TASK DIRECTIONS: Return only the stretch of the material below that begins with the line containing "AppCredentialsSecretNamespace : string;" and ends with the line containing "Proof. intros H.", exactly; both of those lines belong to it.

+++

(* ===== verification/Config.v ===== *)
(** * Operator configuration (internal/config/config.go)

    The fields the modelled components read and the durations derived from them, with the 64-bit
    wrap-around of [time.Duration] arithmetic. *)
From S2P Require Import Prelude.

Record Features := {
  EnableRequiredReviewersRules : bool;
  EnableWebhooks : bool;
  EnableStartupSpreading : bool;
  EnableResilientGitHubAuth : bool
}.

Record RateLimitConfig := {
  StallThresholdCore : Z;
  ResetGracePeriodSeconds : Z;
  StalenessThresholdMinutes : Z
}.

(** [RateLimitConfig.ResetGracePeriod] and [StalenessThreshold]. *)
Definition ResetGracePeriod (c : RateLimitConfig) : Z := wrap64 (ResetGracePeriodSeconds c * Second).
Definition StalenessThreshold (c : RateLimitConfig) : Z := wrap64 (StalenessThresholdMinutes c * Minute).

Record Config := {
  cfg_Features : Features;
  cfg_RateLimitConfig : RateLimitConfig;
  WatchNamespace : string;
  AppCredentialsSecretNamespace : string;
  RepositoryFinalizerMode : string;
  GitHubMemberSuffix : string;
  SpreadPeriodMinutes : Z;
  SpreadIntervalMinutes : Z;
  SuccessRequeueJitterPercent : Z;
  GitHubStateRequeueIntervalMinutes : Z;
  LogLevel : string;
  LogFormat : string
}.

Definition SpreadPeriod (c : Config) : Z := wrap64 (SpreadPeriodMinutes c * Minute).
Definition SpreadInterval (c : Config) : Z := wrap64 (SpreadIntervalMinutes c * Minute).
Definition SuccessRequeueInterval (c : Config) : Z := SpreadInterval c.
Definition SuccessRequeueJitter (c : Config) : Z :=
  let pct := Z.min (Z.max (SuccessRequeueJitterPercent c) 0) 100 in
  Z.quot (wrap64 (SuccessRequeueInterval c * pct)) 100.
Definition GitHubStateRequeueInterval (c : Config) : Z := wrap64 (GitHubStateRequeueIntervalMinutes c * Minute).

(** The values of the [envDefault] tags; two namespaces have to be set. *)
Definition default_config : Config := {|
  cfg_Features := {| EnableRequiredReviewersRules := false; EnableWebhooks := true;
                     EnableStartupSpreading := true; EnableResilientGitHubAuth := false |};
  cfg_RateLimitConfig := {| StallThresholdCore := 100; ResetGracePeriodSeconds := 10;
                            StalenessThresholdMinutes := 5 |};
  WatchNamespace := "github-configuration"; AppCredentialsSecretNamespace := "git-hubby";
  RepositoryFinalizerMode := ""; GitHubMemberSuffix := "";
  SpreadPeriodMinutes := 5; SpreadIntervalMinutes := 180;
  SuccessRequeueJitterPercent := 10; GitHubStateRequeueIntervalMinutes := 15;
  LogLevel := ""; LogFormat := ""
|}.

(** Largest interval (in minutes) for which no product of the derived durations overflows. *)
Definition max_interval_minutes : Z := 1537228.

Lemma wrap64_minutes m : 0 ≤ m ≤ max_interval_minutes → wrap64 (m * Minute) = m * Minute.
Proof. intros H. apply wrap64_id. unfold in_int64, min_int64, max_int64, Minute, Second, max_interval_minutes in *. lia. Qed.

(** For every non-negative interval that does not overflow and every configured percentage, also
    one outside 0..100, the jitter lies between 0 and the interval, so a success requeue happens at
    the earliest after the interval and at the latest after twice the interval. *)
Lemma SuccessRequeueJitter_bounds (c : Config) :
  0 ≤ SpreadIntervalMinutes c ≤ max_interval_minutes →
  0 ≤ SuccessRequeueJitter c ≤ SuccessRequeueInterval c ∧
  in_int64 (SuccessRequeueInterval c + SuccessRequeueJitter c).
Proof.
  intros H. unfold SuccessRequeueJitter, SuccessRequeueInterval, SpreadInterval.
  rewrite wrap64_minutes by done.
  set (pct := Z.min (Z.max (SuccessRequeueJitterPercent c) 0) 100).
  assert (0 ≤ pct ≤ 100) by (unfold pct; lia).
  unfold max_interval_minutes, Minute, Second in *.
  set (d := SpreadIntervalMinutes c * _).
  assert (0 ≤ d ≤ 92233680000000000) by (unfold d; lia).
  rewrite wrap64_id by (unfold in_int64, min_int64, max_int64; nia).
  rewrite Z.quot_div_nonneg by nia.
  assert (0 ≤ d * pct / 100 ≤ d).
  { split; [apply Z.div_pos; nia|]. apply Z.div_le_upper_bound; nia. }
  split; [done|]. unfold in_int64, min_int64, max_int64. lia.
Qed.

+++

RESPONSE TO THIS EXERCISE:
  AppCredentialsSecretNamespace : string;
  RepositoryFinalizerMode : string;
  GitHubMemberSuffix : string;
  SpreadPeriodMinutes : Z;
  SpreadIntervalMinutes : Z;
  SuccessRequeueJitterPercent : Z;
  GitHubStateRequeueIntervalMinutes : Z;
  LogLevel : string;
  LogFormat : string
}.

Definition SpreadPeriod (c : Config) : Z := wrap64 (SpreadPeriodMinutes c * Minute).
Definition SpreadInterval (c : Config) : Z := wrap64 (SpreadIntervalMinutes c * Minute).
Definition SuccessRequeueInterval (c : Config) : Z := SpreadInterval c.
Definition SuccessRequeueJitter (c : Config) : Z :=
  let pct := Z.min (Z.max (SuccessRequeueJitterPercent c) 0) 100 in
  Z.quot (wrap64 (SuccessRequeueInterval c * pct)) 100.
Definition GitHubStateRequeueInterval (c : Config) : Z := wrap64 (GitHubStateRequeueIntervalMinutes c * Minute).

(** The values of the [envDefault] tags; two namespaces have to be set. *)
Definition default_config : Config := {|
  cfg_Features := {| EnableRequiredReviewersRules := false; EnableWebhooks := true;
                     EnableStartupSpreading := true; EnableResilientGitHubAuth := false |};
  cfg_RateLimitConfig := {| StallThresholdCore := 100; ResetGracePeriodSeconds := 10;
                            StalenessThresholdMinutes := 5 |};
  WatchNamespace := "github-configuration"; AppCredentialsSecretNamespace := "git-hubby";
  RepositoryFinalizerMode := ""; GitHubMemberSuffix := "";
  SpreadPeriodMinutes := 5; SpreadIntervalMinutes := 180;
  SuccessRequeueJitterPercent := 10; GitHubStateRequeueIntervalMinutes := 15;
  LogLevel := ""; LogFormat := ""
|}.

(** Largest interval (in minutes) for which no product of the derived durations overflows. *)
Definition max_interval_minutes : Z := 1537228.

Lemma wrap64_minutes m : 0 ≤ m ≤ max_interval_minutes → wrap64 (m * Minute) = m * Minute.
Proof. intros H. apply wrap64_id. unfold in_int64, min_int64, max_int64, Minute, Second, max_interval_minutes in *. lia. Qed.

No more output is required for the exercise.